Currently the index of arrays is maxed at Int32::MAX
, i.e. (2**31 - 1) => 2147483647
Are there plans to increase that to at least Int64::MAX
?
I seriously need to create|address larger arrays.
Currently the index of arrays is maxed at Int32::MAX
, i.e. (2**31 - 1) => 2147483647
Are there plans to increase that to at least Int64::MAX
?
I seriously need to create|address larger arrays.
I think any addition of larger array would be it’s own array type, optimized to not create the kind of massive contiguous allocations required by an array larger than u32_max. What’s the usecase you’re running into here @jzakiya?
I want to genrate as many prime numbers as possilbe.
The program below will generate primes until you run out of memory.

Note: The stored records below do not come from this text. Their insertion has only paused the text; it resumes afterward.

(* ===== verification/StreamBridge.v ===== *)
(** * Component streams over bounded channels: [mitb-host/src/stream_bridge.rs]

    [tokio::sync::mpsc] channels, and the adapters that turn a receiver into a
    stream the guest reads and a stream the guest writes into a sender. *)

From S2P Require Export HostTypes.

(** ** Bounded channels *)

(** The items queued, the capacity, and whether each end still exists. *)
Record channel (T : Type) := Chan { queue : list T; capacity : nat; has_sender : bool; has_receiver : bool }.
Arguments Chan {T}.
Arguments queue {T}.
Arguments capacity {T}.
Arguments has_sender {T}.
Arguments has_receiver {T}.

Definition set_queue {T} (ch : channel T) (q : list T) : channel T :=
  Chan q (capacity ch) (has_sender ch) (has_receiver ch).

Definition new_channel {T} (capacity : nat) : channel T := Chan [] capacity true true.
Definition drop_sender {T} (ch : channel T) : channel T := Chan (queue ch) (capacity ch) false (has_receiver ch).
Definition drop_receiver {T} (ch : channel T) : channel T := Chan [] (capacity ch) (has_sender ch) false.

Inductive try_send_result (T : Type) : Type := Sent | Full (item : T) | Closed (item : T).
Arguments Sent {T}.
Arguments Full {T}.
Arguments Closed {T}.

Definition try_send {T} (ch : channel T) (item : T) : channel T * try_send_result T :=
  if negb (has_receiver ch) then (ch, Closed item)
  else if (length (queue ch) <? capacity ch)%nat then (set_queue ch (queue ch ++ [item]), Sent)
  else (ch, Full item).

Inductive poll (T : Type) : Type := Ready (a : T) | Pending.
Arguments Ready {T}.
Arguments Pending {T}.

Definition poll_recv {T} (ch : channel T) : channel T * poll (option T) :=
  match queue ch with
  | item :: rest => (set_queue ch rest, Ready (Some item))
  | [] => (ch, if has_sender ch then Pending else Ready None)
  end.

Definition channel_ok {T} (ch : channel T) : Prop := (length (queue ch) ≤ capacity ch)%nat.

(** ** Producing *)

Inductive stream_result : Type := Completed | Dropped | Cancelled.

#[export] Instance stream_result_eq_dec : EqDecision stream_result.
Proof. solve_decision. Defined.

(** The loop of [poll_produce]: the receiver, the buffer given to the
    destination and the answer.  The runtime may make a poll pending when the
    task has used up its [budget] of polls. *)
Fixpoint produce_loop {T} (budget count : nat) (rx : channel T) (buf : list T)
    : channel T * list T * poll stream_result :=
  let pending := (rx, buf, match buf with [] => Pending | _ => Ready Completed end) in
  match budget with
  | O => pending
  | S budget =>
    match poll_recv rx with
    | (rx, Ready (Some item)) =>
      let buf := buf ++ [item] in
      if (count <=? length buf)%nat then (rx, buf, Ready Completed) else produce_loop budget count rx buf
    | (rx, Ready None) => (rx, buf, Ready Dropped)
    | (_, Pending) => pending
    end
  end.

Definition poll_produce {T} (budget : nat) (remaining : option nat) (rx : channel T)
    : channel T * list T * poll stream_result :=
  let count := default 32%nat remaining in
  if (count =? 0)%nat then (rx, [], Ready Completed) else produce_loop budget count rx [].

(** ** Consuming *)

Record MpscStreamConsumer (T : Type) := Consumer { tx : channel T; pending : list T }.
Arguments Consumer {T}.
Arguments tx {T}.
Arguments pending {T}.

Definition consumer_new {T} (tx : channel T) : MpscStreamConsumer T := Consumer tx [].

(** The loop that sends the items put aside. *)
Fixpoint send_pending {T} (tx : channel T) (items : list T) : MpscStreamConsumer T * option (poll stream_result) :=
  match items with
  | [] => (Consumer tx [], None)
  | item :: items =>
    match try_send tx item with
    | (tx, Sent) => send_pending tx items
    | (tx, Full item) => (Consumer tx (item :: items), Some Pending)
    | (tx, Closed _) => (Consumer tx items, Some (Ready Dropped))
    end
  end.

(** The loop over the items read from the source. *)
Fixpoint send_items {T} (tx : channel T) (pending : list T) (items : list T)
    : MpscStreamConsumer T * poll stream_result :=
  match items with
  | [] => (Consumer tx pending, Ready Completed)
  | item :: items =>
    match try_send tx item with
    | (tx, Sent) => send_items tx pending items
    | (tx, Full item) => (Consumer tx ((pending ++ [item]) ++ items), Pending)
    | (tx, Closed _) => (Consumer tx pending, Ready Dropped)
    end
  end.

(** The consumer, what is left in the source, and the answer. *)
Definition poll_consume {T} (c : MpscStreamConsumer T) (source : list T) (finish : bool)
    : MpscStreamConsumer T * list T * poll stream_result :=
  match send_pending (tx c) (pending c) with
  | (c, Some answer) => (c, source, answer)
  | (c, None) =>
    if (0 <? length source)%nat then
      let '(c, answer) := send_items (tx c) (pending c) source in (c, [], answer)
    else (c, source, Ready (if finish then Cancelled else Completed))
  end.

(** ** Nothing is lost or reordered *)

Section Spec.
Context {T : Type}.

Lemma produce_loop_spec budget count (rx : channel T) buf :
  (length buf < count)%nat →
  let '(rx', buf', answer) := produce_loop budget count rx buf in
  ∃ taken, buf' = buf ++ taken ∧ queue rx = taken ++ queue rx' ∧ (length buf' ≤ count)%nat ∧
    capacity rx' = capacity rx ∧ has_sender rx' = has_sender rx ∧ has_receiver rx' = has_receiver rx ∧
    match answer with
    | Ready Completed => buf' ≠ []
    | Ready Dropped => has_sender rx = false ∧ queue rx' = []
    | Ready Cancelled => False
    | Pending => buf' = [] ∧ (queue rx ≠ [] → budget = 0%nat)
    end.
Proof.
  revert rx buf. induction budget as [|budget IH]; intros rx buf Hl; cbn [produce_loop].
  { exists []. rewrite app_nil_r. split_and!; try done; [lia|]. by destruct buf. }
  unfold poll_recv. destruct (queue rx) as [|item rest] eqn:Eq.
  - destruct (has_sender rx) eqn:Es; cbn.
    + exists []. rewrite app_nil_r, Eq. split_and!; try done; [lia|]. by destruct buf.
    + exists []. rewrite app_nil_r, Eq. split_and!; try done. lia.
  - destruct (count <=? _)%nat eqn:E; zb; rewrite length_app in E; cbn in E.
    + exists [item]. cbn. rewrite length_app. cbn. split_and!; try done; [lia|]. by destruct buf.
    + specialize (IH (set_queue rx rest) (buf ++ [item])). rewrite length_app in IH. cbn in IH.
      specialize (IH ltac:(lia)).
      destruct (produce_loop _ _ _ _) as [[rx' buf'] answer]. destruct IH as (taken & -> & -> & Hc & ? & ? & ? & Ha).
      exists (item :: taken). rewrite <- app_assoc in *. cbn in *. split_and!; try done.
      destruct answer as [[]|]; try done. destruct Ha as [Ha _]. by destruct buf.
Qed.

(** Polling the stream of a receiver takes items off the front of the
    queue in order, at most as many as the guest asks for, and loses none; it
    ends the stream only when every item has been taken and no sender is left,
    and it waits only when nothing was there to take (or the task used up its
    budget), in which case it takes nothing. *)
Theorem poll_produce_spec (budget : nat) (remaining : option nat) (rx : channel T) :
  let '(rx', buf, answer) := poll_produce budget remaining rx in
  queue rx = buf ++ queue rx' ∧ (length buf ≤ default 32%nat remaining)%nat ∧
  match answer with
  | Ready Completed => remaining = Some 0%nat ∨ buf ≠ []
  | Ready Dropped => has_sender rx = false ∧ queue rx' = []
  | Ready Cancelled => False
  | Pending => buf = [] ∧ (queue rx ≠ [] → budget = 0%nat)
  end.
Proof.
  unfold poll_produce. destruct (_ =? 0)%nat eqn:E; zb.
  { split_and!; try done; [cbn; lia|]. destruct remaining; cbn in E; [subst; by left|lia]. }
  pose proof (produce_loop_spec budget (default 32%nat remaining) rx []) as Hp.
  specialize (Hp ltac:(cbn; lia)). destruct (produce_loop _ _ _ _) as [[rx' buf] answer].
  destruct Hp as (taken & -> & Hq & Hl & _ & _ & _ & Ha). split_and!; try done.
  destruct answer as [[]|]; try done. by right.
Qed.

Lemma try_send_spec (ch : channel T) item :
  channel_ok ch →
  let '(ch', r) := try_send ch item in
  channel_ok ch' ∧ capacity ch' = capacity ch ∧ has_receiver ch' = has_receiver ch ∧ has_sender ch' = has_sender ch ∧
  match r with
  | Sent => queue ch' = queue ch ++ [item] ∧ has_receiver ch = true
  | Full i => ch' = ch ∧ i = item ∧ has_receiver ch = true ∧ length (queue ch) = capacity ch
  | Closed i => ch' = ch ∧ i = item ∧ has_receiver ch = false
  end.
Proof.
  unfold try_send, channel_ok. intros Hok. destruct (has_receiver ch) eqn:Er; cbn; [|done].
  destruct (_ <? _)%nat eqn:E; zb; cbn; [|split_and!; try done; lia].
  rewrite length_app. cbn. split_and!; try done. lia.
Qed.

Lemma send_pending_spec items : ∀ ch : channel T, channel_ok ch → has_receiver ch = true →
  let '(c, r) := send_pending ch items in
  channel_ok (tx c) ∧ has_receiver (tx c) = true ∧ capacity (tx c) = capacity ch ∧
  queue (tx c) ++ pending c = queue ch ++ items ∧
  match r with
  | None => pending c = []
  | Some Pending => pending c ≠ [] ∧ length (queue (tx c)) = capacity ch
  | Some (Ready _) => False
  end.
Proof.
  induction items as [|item items IH]; intros ch Hok Hr; cbn; [done|].
  pose proof (try_send_spec ch item Hok) as Hs. destruct (try_send ch item) as [ch' [|i|i]].
  - destruct Hs as (Hok' & Hcap & Hr' & _ & Hq & _). rewrite Hr in Hr'. specialize (IH ch' Hok' Hr').
    destruct (send_pending _ _) as [c r]. rewrite Hcap, Hq, <- app_assoc in IH. exact IH.
  - destruct Hs as (Hok' & _ & _ & _ & -> & -> & _ & Hf). cbn. by split_and!.
  - destruct Hs as (_ & _ & _ & _ & _ & _ & Hf). congruence.
Qed.

Lemma send_items_spec items : ∀ (ch : channel T), channel_ok ch → has_receiver ch = true →
  let '(c, r) := send_items ch [] items in
  channel_ok (tx c) ∧ has_receiver (tx c) = true ∧ capacity (tx c) = capacity ch ∧
  queue (tx c) ++ pending c = queue ch ++ items ∧
  match r with
  | Pending => pending c ≠ [] ∧ length (queue (tx c)) = capacity ch
  | Ready r => r = Completed ∧ pending c = []
  end.
Proof.
  induction items as [|item items IH]; intros ch Hok Hr; cbn; [done|].
  pose proof (try_send_spec ch item Hok) as Hs. destruct (try_send ch item) as [ch' [|i|i]].
  - destruct Hs as (Hok' & Hcap & Hr' & _ & Hq & _). rewrite Hr in Hr'. specialize (IH ch' Hok' Hr').
    destruct (send_items _ _ _) as [c r]. rewrite Hcap, Hq, <- app_assoc in IH. exact IH.
  - destruct Hs as (Hok' & _ & _ & _ & -> & -> & _ & Hf). cbn. by split_and!.
  - destruct Hs as (_ & _ & _ & _ & _ & _ & Hf). congruence.
Qed.

(** While the channel's receiver exists, consuming what the guest writes
    neither loses nor reorders an item - queue, items put aside and source
    together stay what they were - and never exceeds the channel's capacity; it
    is pending exactly when items had to be put aside because the channel is
    full, and otherwise everything the guest offered is in the queue. *)
Theorem poll_consume_spec (c : MpscStreamConsumer T) (source : list T) (finish : bool)
    (Hok : channel_ok (tx c)) (Hrx : has_receiver (tx c) = true) :
  let '(c', source', answer) := poll_consume c source finish in
  channel_ok (tx c') ∧ has_receiver (tx c') = true ∧ capacity (tx c') = capacity (tx c) ∧
  queue (tx c') ++ pending c' ++ source' = queue (tx c) ++ pending c ++ source ∧
  match answer with
  | Pending => pending c' ≠ [] ∧ length (queue (tx c')) = capacity (tx c)
  | Ready r => pending c' = [] ∧ source' = [] ∧ r = (if finish && bool_decide (source = []) then Cancelled else Completed)
  end.
Proof.
  unfold poll_consume. pose proof (send_pending_spec (pending c) (tx c) Hok Hrx) as Hp.
  destruct (send_pending _ _) as [c1 [[r|]|]]; destruct Hp as (Hok1 & Hr1 & Hcap1 & Hq1 & H1); [done| |].
  { split_and!; try done; try apply H1. by rewrite !app_assoc, Hq1. }
  rewrite H1, app_nil_r in Hq1. destruct source as [|a source].
  { change (0 <? length (@nil T))%nat with false. cbn. rewrite H1, Hq1, !app_nil_r. split_and!; try done. by destruct finish. }
  change (0 <? length (a :: source))%nat with true. cbv iota. rewrite H1.
  pose proof (send_items_spec (a :: source) (tx c1) Hok1 Hr1) as Hs.
  destruct (send_items _ _ _) as [c2 r]. destruct Hs as (Hok2 & Hr2 & Hcap2 & Hq2 & H2).
  split_and!; try done; [congruence| |].
  - by rewrite app_nil_r, Hq2, Hq1, <- app_assoc.
  - rewrite <- Hcap1. destruct r as [r|]; [|done]. destruct H2 as [-> ->]. split_and!; try done. by destruct finish.
Qed.
End Spec.

Lemma poll_consume_spec_witness :
  ∃ c, poll_consume (Consumer (Chan [1; 2] 3 true true) []) [3; 4; 5] false = (c, [], Pending) ∧
    queue (tx c) = [1; 2; 3] ∧ pending c = [4; 5] ∧ channel_ok (tx c).
Proof.
  pose proof (poll_consume_spec (Consumer (Chan [1; 2] 3 true true) []) [3; 4; 5] false ltac:(cbv; lia) eq_refl) as Hs.
  destruct (poll_consume _ _ _) as [[c source] answer] eqn:E. exists c.
  destruct Hs as (Hok & _ & _ & Hq & _). vm_compute in E. injection E as <- <- <-. by split_and!.
Defined.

def sozp240(val, residues)
res = residues
md, rscnt = res.last-1, res.size
kmax = (val - 2) // md + 1
prms = Array(UInt64).new(kmax, 0)
modk, r, k = 0, -1, 0
loop do
if (r += 1) == rscnt; r = 0; modk += md; k += 1 end
next if prms[k] & (1u64 << r) != 0
prm_r = res[r]
prime = modk + prm_r
break if prime > Math.isqrt(val)
res.each do |ri|
kn,rn = (prm_r * ri - 2).divmod md
bit_r = 1u64 << res.index(rn+2).not_nil!
kpm = k * (prime + ri) + kn
while kpm < kmax; prms[kpm] |= bit_r; kpm += prime end
end end
prms
end
The program encodes the primes within the primes candidates array prms
.
I extract the primes individually from prms
to use in another routine that uses them.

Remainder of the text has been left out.